Gradient descent and linear regression fail to obtain negative slope

Question

For a school project, we have to implement a linear regression with gradient descent. The data is the price of cars given the mileage, so at the end I should obtain a negative slope when I visualise the result.

I tried to calculate the theta with the normal equation and it works like a charm :

But when I use the gradient descent the theta change quickly for a positive slope that cut the data perpendicular to the expected slope then the thetas update become extremely slow :

For the gradient descent I use a very small alpha (1e-10!) and I can't increase it, otherwise it failed by overshooting the cost function.
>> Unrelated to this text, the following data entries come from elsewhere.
(** C6.  For an orientation code from 1 to 8, or none, and a host whose
    2D context is available, [correctOrientationToCanvas] returns a canvas
    created by this very call (its identity is the counter's value, which
    moves on by one), of size H by W for the codes 5 to 8 and W by H
    otherwise, onto which the bitmap is drawn last; for code 1 and for no
    code the bitmap is copied onto it without any transform. *)
Theorem correctOrientationToCanvas_dimensions
    (host : Host) (imageBitmap : ImageBitmap) (orientation : option Z)
    (st : nat) :
  (orientation = None \/ exists o, orientation = Some o /\ 1 <= o <= 8) ->
  (forall cw ch, getContext2d host cw ch true = true) ->
  exists canvas,
    correctOrientationToCanvas host imageBitmap orientation st
      = Resolved (canvas, S st) /\
    canvas_id canvas = st /\
    canvas_width canvas
      = (if swaps orientation then bm_height imageBitmap
         else bm_width imageBitmap) /\
    canvas_height canvas
      = (if swaps orientation then bm_width imageBitmap
         else bm_height imageBitmap) /\
    List.last (canvas_ops canvas) (ClearRect 0 0 0 0)
      = DrawImage (FromBitmap imageBitmap) 0 0 None /\
    (orientation = None \/ orientation = Some 1 ->
     canvas_ops canvas = [DrawImage (FromBitmap imageBitmap) 0 0 None]).
Proof.
  intros Horient Hctx.
  assert (Hcases : orientation ∈ [None; Some 1; Some 2; Some 3; Some 4;
                                  Some 5; Some 6; Some 7; Some 8]).
  { destruct Horient as [->|(o & -> & Ho)]; [set_solver|].
    assert (o = 1 \/ o = 2 \/ o = 3 \/ o = 4 \/
            o = 5 \/ o = 6 \/ o = 7 \/ o = 8)
      as Hc by lia.
    repeat (destruct Hc as [->|Hc]; [set_solver|]). subst. set_solver. }
  apply list_elem_of_In in Hcases. simpl in Hcases.
  repeat (destruct Hcases as [<-|Hcases]);
    try (unfold correctOrientationToCanvas, bind, getCanvasContext; simpl;
         rewrite Hctx; eexists; split; [reflexivity|]; simpl;
         repeat split; try done; intros [|]; done).
  done.
Qed.
(** X7. Clearing a step's name and saving stores what deleting the step
    and saving stores: for a new name that is blank, the names stored
    after the rename are those stored after deleting that identifier. *)
Theorem blank_rename_saves_as_delete (id v : jsstring) (l : list Step)
    (g : Supply) :
  trim v = [] ->
  exists saved1 g1 d gd saved2 g2,
    normalizeStepsForSave (onChangeName id v l) g = (inr saved1, g1) /\
    onDeleteStep id l g = (inr d, gd) /\
    normalizeStepsForSave d gd = (inr saved2, g2) /\
    List.map s_name saved1 = List.map s_name saved2.
Proof.
  intros Hv.
  destruct (normalizeStepsForSave_names (onChangeName id v l) g)
    as (s1 & g1 & Hs1 & Hn1).
  unfold onDeleteStep.
  destruct (renumberByArrayOrder_returns
              (List.filter (fun x => bool_decide (s_id x <> id)) l) g)
    as (d & gd & Hd & _ & Hn & _).
  destruct (normalizeStepsForSave_names d gd) as (s2 & g2 & Hs2 & Hn2).
  exists s1, g1, d, gd, s2, g2. repeat split; try done.
  by rewrite Hn1, Hn2, (savedNames_names _ _ Hn), savedNames_blanked.
Qed.

Lemma loadSteps_canonical (raw : list RawStep) g l g' :
  loadSteps raw g = (inr l, g') -> canonical l.
Proof.
  intros H. split; [by eapply loadSteps_contiguous|].
  pose proof (loadSteps_identifies _ _ _ _ H) as Hid.
  unfold loadSteps, renumberFromOrder in H.
  apply bind_inr in H as (mapped & g1 & _ & H).
  apply bind_inr in H as (normalized & g2 & Hnorm & H).
  destruct (renumberByArrayOrder_returns (sort byOrder normalized) g2)
    as (l0 & g0 & Hl0 & _ & Hn & _).
  assert (l0 = l) as -> by congruence.
  assert (Forall (fun s => nonBlankName s = true) normalized) as Hnb.
  { destruct (mapM_returns normalizeStep _ normalizeStep_returns
                (List.filter nonBlankName mapped) g1) as (n & g3 & Hn' & HF).
    assert (n = normalized) as -> by congruence.
    assert (Forall (fun s => nonBlankName s = true)
                   (List.filter nonBlankName mapped)) as Hf.
    { apply List.Forall_forall. intros s Hs. by apply filter_In in Hs as [_ ?]. }
    clear -HF Hf. induction HF as [|x y ? ? (_ & Hname & _) _ IH];
      [constructor|].
    inversion Hf; subst. constructor; [|by apply IH].
    unfold nonBlankName in *. by rewrite Hname. }
  assert (Forall (fun s => nonBlankName s = true) l) as Hl.
  { assert (Forall (fun n => (0 <? Z.of_nat (length (trim n))) = true)
                   (List.map s_name l)) as Hx.
    { rewrite Hn. apply Forall_map.
      rewrite (sort_perm byOrder normalized). exact Hnb. }
    by apply Forall_map in Hx. }
  apply Forall_lookup_2. intros i s Hs. split.
  - exact (Forall_lookup_1 _ _ _ _ Hid Hs).
  - exact (Forall_lookup_1 _ _ _ _ Hl Hs).
Qed.
(** * CrewHu notification clean-up: a model of [cleanjsondata.py]

    The development embeds the survey-extraction pipeline of
    [src/cleanjsondata.py] and proves properties of it.

    Modelling conventions.
    - A Python [str] is a [list ascii]; a character is a code point below
      256 (the Latin-1 range).  On that range the character tables used
      below ([str.isspace], [str.lower], [\d], [\w], the line boundaries
      of [str.splitlines], the white space accepted by [int]) are the
      ones of CPython 3.  Beyond that range [re.IGNORECASE] and
      [str.lower] part ways on the dotless and the dotted i, which the
      model does not show.
    - A Python [int] is a [Z].  [int(str)] raises [ValueError] for a
      malformed literal and for one of more than 4300 digits, the default
      of [sys.get_int_max_str_digits()]; [str(int)] is only applied to
      numbers that [int] has read, which have no more digits than that.
    - The [re] module is modelled by a backtracking matcher over the
      constructs that occur in the source patterns; priorities (greedy,
      lazy, left alternative first, leftmost start) are those of [re].
    - A raised exception is a value of the [res] type; file input/output
      and printing are left out, the pipeline is a function from the list
      of notifications to the sorted entries and the [missed] list. *)

From Stdlib Require Import ZArith NArith Ascii String List Lia DecimalString.
From stdpp Require Import base option list strings gmap sorting.

#[local] Set Warnings "-clear-no-such-hyp".

Local Open Scope string_scope.
Local Open Scope nat_scope.
Local Open Scope list_scope.
Local Open Scope stdpp_scope.

Abbreviation str := (list ascii).
Coercion list_ascii_of_string : string >-> list.

(** ** Characters *)

Module Chr.

Definition code (c : ascii) : N := N_of_ascii c.

Definition between (lo hi : N) (c : ascii) : bool :=
  ((lo <=? code c) && (code c <=? hi))%N.

Definition codeis (n : N) (c : ascii) : bool := (code c =? n)%N.

(** [str.isspace], also the class [\s] of [re]. *)
Definition isspace (c : ascii) : bool :=
  between 9 13 c || between 28 31 c || codeis 32 c || codeis 133 c || codeis 160 c.

(** The class [\d] of [re]. *)
Definition isdecimal (c : ascii) : bool := between 48 57 c.

(** Word characters, for [\b]: alphanumerics and the underscore. *)
Definition isword (c : ascii) : bool :=
  between 48 57 c || between 65 90 c || codeis 95 c || between 97 122 c
  || codeis 170 c || between 178 179 c || codeis 181 c || between 185 186 c
  || between 188 190 c || between 192 214 c || between 216 246 c
  || between 248 255 c.

(** Line boundaries of [str.splitlines]. *)
Definition islinebreak (c : ascii) : bool :=
  between 10 13 c || between 28 30 c || codeis 133 c.

(** White space skipped by [int] around the number. *)
Definition isintspace (c : ascii) : bool :=
  between 9 13 c || codeis 32 c || codeis 133 c || codeis 160 c.

(** [str.lower] on one character. *)
Definition lower (c : ascii) : ascii :=
  if between 65 90 c || between 192 214 c || between 216 222 c
  then ascii_of_N (code c + 32) else c.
My problem is, I don't understand if (1) the problem is not well suited for gradient descent, (2) the data values are too big to converge quickly to the good solution or (3) another problem I don't think of.

Here is the python code of my function, I use numpy array as container:

def gradDescentIteration(X, y, theta, alpha, numIter):
   Xones = fll.append_bias(X).T # Append a column of 1 for the bias coefficient
   m = np.shape(y)[0]
   for i in xrange(numIter):
       H = np.dot(theta, Xones)
       diff = H - y.T
       diffm = np.dot(Xones, diff.T).T
       sigma = diffm * 1 / float(m)
       theta = theta - alpha * sigma
   return theta

Thanks for reading

Edit1 : dead link images

Answer 1

The issue is with the data range. For your data range you get bitten by numerical precision issues.

Here is an example R code reproducing the issue:

gendata <- function(const) {
    set.seed(13)
    x <- rnorm(100)*const
    y <- 3 - 2*x + rnorm(100) * const
    list(x = x, y = y)
}

gr_desc <- function(x, y, alpha, numIter) {
    X <- cbind(1,x)
    theta <- matrix(0, nrow = 2, ncol = numIter)
    gr <- matrix(NA, nrow = 2, ncol = numIter)
    n <- length(y)

    for (i in 2:numIter) {
        z <- X %*% theta[, i - 1]
        gr[, i] <- crossprod(X, y - z)
        theta[, i] <- theta[,i - 1] + alpha*gr[, i]/n
    }
    list(theta = theta, gr = gr)
}

par(mfrow=c(2,2))
d1 <- gendata(1)
a1 <- gr_desc(d1$x, d1$y, 0.1, 1000)
plot(t(a1$theta), main = "const = 1, learn_rate = 0.1")

d2 <- gendata(10)
a1 <- gr_desc(d2$x, d2$y, 0.1/10, 1000)
plot(t(a1$theta), main = "const = 10, learn rate = 0.1/10")

d3 <- gendata(100)
a1 <- gr_desc(d3$x, d3$y, 0.1/100, 1000)
plot(t(a1$theta), main = "const = 100, learn_rate = 0.1/100")

d4 <- gendata(1000)
a1 <- gr_desc(d4$x, d4$y, 0.1/1000, 1000)
plot(t(a1$theta), main = "const = 1000, learn rate = 0.1/1000")

I create the same data set, only multiply it by the constant, 1, 10, 100 and 1000.

For this reason it is always advisable to standardize your data. Numerical optimisation methods usually use some sort of safeguards to avoid such issues.